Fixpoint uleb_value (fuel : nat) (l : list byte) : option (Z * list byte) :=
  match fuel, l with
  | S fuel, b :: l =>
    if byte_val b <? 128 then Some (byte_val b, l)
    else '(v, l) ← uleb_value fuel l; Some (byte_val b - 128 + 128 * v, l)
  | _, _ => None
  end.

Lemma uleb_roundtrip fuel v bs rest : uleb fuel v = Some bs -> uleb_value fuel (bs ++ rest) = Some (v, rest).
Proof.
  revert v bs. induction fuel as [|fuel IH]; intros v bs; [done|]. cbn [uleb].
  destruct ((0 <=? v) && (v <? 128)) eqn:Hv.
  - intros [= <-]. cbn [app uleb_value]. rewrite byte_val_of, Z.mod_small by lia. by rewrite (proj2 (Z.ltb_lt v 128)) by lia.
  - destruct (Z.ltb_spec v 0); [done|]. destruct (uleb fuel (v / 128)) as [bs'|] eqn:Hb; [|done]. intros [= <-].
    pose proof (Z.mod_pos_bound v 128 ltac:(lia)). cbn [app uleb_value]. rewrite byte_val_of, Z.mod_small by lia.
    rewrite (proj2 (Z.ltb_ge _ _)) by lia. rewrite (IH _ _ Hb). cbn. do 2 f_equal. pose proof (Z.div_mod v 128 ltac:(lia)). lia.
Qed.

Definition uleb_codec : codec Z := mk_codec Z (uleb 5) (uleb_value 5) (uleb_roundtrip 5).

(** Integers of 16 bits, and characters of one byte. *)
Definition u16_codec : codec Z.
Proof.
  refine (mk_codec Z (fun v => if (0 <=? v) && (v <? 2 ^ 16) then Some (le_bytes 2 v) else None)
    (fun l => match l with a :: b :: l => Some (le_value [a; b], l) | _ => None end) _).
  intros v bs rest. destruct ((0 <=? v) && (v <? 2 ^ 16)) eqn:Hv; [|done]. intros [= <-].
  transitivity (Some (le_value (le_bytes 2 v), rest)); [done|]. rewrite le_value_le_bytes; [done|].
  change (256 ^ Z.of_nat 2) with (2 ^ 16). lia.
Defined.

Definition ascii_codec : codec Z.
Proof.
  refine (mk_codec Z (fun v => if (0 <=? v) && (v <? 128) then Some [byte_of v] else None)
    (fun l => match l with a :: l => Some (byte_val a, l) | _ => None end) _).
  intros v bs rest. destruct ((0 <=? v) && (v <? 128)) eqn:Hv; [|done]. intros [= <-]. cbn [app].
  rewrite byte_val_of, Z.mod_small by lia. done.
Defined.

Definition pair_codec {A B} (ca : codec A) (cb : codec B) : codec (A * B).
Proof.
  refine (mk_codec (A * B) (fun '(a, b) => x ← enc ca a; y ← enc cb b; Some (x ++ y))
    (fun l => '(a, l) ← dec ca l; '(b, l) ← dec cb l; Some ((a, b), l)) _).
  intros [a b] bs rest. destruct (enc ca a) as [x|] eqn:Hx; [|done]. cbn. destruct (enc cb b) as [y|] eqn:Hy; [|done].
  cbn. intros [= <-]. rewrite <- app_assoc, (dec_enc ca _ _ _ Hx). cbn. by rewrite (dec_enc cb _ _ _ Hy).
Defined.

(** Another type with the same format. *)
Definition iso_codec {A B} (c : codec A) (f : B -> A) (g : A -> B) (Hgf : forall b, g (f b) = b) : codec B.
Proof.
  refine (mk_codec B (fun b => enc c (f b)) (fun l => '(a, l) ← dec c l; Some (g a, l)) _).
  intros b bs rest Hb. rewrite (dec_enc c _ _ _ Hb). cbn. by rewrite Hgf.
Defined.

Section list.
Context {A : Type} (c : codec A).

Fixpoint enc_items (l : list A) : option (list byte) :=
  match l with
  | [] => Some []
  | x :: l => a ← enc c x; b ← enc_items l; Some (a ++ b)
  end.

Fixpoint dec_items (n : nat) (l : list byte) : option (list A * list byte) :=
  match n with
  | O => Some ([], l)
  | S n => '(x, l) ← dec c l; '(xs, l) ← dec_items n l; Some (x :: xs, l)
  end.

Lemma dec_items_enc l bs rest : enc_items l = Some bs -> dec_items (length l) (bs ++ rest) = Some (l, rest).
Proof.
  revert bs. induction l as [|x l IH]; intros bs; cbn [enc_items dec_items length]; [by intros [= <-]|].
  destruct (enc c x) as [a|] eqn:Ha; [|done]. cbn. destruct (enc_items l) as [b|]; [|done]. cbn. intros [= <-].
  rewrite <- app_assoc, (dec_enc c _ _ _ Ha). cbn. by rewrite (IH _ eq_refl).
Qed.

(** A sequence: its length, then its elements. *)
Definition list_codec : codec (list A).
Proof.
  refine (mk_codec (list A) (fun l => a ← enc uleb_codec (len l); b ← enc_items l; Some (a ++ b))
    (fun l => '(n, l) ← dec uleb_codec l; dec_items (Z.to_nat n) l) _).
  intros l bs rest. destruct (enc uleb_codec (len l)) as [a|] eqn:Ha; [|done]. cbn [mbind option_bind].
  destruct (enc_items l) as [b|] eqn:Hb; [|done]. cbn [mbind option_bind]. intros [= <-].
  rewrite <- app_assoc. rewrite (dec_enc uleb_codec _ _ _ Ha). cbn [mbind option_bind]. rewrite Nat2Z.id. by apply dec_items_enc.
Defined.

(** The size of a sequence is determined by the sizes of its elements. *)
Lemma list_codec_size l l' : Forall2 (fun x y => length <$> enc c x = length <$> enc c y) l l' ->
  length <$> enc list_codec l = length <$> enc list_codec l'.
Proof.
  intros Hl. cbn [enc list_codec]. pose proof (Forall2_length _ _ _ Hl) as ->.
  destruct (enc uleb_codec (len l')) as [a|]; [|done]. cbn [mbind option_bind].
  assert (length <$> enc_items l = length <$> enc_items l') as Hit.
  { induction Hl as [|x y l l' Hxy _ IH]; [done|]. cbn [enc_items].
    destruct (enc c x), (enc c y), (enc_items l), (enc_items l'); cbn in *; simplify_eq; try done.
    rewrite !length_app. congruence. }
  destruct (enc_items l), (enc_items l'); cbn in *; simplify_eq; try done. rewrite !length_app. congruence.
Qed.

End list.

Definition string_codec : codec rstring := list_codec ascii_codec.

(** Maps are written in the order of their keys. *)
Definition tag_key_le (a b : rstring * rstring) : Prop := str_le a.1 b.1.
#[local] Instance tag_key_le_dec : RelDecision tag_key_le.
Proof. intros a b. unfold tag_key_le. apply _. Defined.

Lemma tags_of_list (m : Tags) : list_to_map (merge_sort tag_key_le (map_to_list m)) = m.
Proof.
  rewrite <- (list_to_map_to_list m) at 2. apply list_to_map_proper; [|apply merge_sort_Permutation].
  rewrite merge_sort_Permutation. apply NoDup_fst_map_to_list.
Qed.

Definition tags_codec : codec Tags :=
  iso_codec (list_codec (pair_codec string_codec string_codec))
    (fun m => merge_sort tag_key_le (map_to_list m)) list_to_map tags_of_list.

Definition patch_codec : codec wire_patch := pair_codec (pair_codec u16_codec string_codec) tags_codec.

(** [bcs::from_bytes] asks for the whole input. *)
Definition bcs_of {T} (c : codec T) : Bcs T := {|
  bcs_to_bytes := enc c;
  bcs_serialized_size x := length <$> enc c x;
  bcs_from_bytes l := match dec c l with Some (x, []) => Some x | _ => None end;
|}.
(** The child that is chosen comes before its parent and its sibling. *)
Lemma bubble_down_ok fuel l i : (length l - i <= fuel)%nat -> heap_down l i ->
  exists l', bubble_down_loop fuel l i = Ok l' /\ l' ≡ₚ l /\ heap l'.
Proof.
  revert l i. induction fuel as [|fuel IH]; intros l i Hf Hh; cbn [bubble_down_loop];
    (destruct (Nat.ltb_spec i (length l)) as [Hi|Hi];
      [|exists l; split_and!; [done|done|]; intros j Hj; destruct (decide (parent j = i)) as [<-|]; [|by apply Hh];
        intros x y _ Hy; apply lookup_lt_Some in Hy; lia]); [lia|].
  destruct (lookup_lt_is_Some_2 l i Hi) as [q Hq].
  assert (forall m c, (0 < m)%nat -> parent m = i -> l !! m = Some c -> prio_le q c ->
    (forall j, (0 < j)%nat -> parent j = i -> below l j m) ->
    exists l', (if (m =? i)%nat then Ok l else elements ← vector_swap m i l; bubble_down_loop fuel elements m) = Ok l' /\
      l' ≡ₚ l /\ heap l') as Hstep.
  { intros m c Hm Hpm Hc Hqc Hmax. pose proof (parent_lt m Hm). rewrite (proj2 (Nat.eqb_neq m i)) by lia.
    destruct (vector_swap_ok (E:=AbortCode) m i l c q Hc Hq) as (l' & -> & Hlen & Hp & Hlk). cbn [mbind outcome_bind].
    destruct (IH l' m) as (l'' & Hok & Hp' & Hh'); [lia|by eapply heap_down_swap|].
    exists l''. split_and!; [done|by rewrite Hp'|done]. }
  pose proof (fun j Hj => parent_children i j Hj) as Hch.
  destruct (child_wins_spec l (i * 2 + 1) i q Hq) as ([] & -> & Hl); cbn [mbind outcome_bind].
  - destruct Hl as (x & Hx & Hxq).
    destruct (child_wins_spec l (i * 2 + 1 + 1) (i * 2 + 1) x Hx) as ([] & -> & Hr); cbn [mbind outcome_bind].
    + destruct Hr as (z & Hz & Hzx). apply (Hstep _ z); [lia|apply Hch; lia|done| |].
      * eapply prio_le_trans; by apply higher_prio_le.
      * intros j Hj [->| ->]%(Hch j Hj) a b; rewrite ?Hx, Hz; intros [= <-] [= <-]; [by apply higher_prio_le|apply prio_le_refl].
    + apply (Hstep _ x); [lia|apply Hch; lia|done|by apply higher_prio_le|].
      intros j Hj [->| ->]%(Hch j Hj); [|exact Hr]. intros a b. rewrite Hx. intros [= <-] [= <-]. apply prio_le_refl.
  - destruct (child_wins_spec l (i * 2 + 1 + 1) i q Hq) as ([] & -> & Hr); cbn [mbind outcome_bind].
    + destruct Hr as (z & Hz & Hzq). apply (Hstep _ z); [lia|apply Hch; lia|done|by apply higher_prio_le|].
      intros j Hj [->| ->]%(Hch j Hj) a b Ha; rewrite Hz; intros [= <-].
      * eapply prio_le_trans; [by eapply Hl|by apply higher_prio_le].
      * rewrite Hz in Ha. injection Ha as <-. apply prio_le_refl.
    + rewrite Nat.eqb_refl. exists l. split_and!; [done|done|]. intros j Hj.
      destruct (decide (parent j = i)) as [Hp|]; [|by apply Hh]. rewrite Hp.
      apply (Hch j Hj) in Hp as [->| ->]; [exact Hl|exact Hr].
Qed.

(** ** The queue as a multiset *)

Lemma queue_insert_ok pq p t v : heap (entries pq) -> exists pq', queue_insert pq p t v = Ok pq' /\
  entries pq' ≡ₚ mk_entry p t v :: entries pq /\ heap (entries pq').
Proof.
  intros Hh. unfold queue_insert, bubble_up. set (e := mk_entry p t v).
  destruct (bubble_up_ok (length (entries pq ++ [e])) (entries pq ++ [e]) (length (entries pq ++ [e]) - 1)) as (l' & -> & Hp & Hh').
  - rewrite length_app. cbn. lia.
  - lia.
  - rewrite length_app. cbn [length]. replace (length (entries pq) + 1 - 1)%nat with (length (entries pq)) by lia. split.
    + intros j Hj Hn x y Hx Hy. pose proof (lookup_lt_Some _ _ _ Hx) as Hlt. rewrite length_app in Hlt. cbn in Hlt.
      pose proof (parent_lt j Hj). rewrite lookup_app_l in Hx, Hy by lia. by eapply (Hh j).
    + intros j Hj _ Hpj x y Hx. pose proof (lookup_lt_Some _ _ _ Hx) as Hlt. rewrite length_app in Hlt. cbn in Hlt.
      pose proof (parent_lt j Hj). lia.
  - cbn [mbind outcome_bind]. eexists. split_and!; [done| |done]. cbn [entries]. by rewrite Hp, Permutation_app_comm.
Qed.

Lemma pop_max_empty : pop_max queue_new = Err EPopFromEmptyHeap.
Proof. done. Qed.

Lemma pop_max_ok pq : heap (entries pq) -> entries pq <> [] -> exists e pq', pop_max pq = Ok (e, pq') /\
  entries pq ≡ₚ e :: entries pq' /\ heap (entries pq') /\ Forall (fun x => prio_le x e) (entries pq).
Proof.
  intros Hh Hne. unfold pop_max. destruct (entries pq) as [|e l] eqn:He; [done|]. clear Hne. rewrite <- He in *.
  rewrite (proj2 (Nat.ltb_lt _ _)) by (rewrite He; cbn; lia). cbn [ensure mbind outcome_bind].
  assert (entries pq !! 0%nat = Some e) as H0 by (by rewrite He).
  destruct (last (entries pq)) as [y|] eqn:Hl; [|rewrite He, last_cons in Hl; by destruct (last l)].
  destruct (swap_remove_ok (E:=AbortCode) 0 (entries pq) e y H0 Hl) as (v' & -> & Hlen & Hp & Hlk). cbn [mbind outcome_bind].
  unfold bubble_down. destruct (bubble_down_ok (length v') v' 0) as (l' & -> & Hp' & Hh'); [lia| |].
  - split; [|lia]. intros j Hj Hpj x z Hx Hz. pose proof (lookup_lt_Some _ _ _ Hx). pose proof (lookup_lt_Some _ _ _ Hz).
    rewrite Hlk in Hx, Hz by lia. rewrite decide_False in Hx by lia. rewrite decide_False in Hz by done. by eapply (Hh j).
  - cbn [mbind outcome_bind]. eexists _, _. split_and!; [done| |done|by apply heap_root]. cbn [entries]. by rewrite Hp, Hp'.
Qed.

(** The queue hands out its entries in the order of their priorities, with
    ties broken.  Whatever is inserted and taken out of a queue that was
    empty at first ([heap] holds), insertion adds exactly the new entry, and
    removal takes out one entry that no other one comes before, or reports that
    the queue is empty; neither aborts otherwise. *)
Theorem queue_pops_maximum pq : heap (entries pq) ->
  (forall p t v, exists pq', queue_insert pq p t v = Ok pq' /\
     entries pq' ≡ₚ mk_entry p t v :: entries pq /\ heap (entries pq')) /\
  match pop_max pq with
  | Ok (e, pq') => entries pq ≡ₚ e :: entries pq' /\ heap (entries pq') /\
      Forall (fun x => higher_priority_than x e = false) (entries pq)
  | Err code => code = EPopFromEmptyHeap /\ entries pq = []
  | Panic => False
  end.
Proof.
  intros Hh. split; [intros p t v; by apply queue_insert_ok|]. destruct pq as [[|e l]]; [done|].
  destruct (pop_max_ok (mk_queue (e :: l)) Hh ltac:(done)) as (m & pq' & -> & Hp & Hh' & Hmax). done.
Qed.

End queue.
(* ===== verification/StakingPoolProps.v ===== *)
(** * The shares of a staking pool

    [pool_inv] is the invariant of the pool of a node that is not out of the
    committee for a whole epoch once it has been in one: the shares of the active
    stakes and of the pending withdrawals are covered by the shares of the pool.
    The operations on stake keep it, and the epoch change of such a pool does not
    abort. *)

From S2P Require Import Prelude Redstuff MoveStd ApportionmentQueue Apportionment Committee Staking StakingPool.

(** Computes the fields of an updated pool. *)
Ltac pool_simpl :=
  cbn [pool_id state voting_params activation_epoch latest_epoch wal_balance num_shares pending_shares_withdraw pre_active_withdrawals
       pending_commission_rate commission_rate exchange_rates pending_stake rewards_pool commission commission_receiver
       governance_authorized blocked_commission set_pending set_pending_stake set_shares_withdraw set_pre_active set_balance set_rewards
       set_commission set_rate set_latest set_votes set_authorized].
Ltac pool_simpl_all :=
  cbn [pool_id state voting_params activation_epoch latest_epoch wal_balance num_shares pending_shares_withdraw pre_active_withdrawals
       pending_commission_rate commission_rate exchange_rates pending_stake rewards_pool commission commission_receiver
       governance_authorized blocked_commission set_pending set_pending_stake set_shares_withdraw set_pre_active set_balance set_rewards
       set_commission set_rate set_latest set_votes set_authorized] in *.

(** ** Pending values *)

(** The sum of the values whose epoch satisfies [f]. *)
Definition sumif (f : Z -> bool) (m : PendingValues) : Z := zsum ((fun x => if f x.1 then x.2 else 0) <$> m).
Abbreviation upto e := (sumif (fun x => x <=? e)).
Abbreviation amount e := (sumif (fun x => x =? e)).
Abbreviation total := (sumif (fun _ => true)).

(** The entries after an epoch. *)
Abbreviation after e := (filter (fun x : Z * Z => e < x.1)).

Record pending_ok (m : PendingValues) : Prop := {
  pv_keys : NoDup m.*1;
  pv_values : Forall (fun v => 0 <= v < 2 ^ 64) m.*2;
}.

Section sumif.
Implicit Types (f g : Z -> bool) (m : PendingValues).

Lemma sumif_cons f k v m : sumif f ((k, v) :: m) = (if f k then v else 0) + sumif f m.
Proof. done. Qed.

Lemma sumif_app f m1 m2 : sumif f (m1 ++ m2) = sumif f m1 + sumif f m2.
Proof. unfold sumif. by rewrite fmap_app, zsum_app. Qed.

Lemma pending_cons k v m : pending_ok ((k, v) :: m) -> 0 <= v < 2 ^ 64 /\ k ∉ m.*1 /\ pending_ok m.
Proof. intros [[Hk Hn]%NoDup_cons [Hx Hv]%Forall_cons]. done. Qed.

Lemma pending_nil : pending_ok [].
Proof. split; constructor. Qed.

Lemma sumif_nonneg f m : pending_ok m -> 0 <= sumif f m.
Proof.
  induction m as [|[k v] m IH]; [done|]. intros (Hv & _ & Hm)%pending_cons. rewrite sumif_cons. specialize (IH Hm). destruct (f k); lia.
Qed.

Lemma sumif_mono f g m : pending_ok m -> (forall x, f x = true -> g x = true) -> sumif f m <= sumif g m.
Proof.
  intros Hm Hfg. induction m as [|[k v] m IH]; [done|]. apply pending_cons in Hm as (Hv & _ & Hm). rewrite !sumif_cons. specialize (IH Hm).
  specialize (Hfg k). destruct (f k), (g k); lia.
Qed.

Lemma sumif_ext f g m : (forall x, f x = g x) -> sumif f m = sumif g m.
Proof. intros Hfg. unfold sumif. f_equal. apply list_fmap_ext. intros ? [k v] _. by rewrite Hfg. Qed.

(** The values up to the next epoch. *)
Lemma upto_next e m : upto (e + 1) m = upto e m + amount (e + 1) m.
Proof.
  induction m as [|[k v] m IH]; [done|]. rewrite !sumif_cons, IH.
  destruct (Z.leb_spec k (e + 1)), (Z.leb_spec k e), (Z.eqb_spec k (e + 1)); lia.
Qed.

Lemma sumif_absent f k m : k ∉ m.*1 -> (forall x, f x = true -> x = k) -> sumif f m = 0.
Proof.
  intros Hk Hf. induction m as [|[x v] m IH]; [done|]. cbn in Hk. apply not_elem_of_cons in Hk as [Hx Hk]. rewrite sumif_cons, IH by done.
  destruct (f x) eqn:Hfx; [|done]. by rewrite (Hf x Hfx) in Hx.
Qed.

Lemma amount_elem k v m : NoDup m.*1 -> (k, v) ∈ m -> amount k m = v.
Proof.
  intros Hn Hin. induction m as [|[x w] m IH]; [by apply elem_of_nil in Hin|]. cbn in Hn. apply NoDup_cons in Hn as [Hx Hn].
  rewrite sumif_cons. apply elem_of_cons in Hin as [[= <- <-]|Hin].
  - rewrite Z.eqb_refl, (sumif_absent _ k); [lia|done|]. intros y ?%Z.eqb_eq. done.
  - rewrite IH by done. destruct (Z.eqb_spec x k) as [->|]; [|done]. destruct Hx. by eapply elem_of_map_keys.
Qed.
──────────
[What needs to be done]
Each line of the records above, from the first through the one containing "- intros [= <-].", is to be retyped exactly; no other line belongs.

[Answer to the exercise]
Fixpoint uleb_value (fuel : nat) (l : list byte) : option (Z * list byte) :=
  match fuel, l with
  | S fuel, b :: l =>
    if byte_val b <? 128 then Some (byte_val b, l)
    else '(v, l) ← uleb_value fuel l; Some (byte_val b - 128 + 128 * v, l)
  | _, _ => None
  end.

Lemma uleb_roundtrip fuel v bs rest : uleb fuel v = Some bs -> uleb_value fuel (bs ++ rest) = Some (v, rest).
Proof.
  revert v bs. induction fuel as [|fuel IH]; intros v bs; [done|]. cbn [uleb].
  destruct ((0 <=? v) && (v <? 128)) eqn:Hv.
  - intros [= <-]. cbn [app uleb_value]. rewrite byte_val_of, Z.mod_small by lia. by rewrite (proj2 (Z.ltb_lt v 128)) by lia.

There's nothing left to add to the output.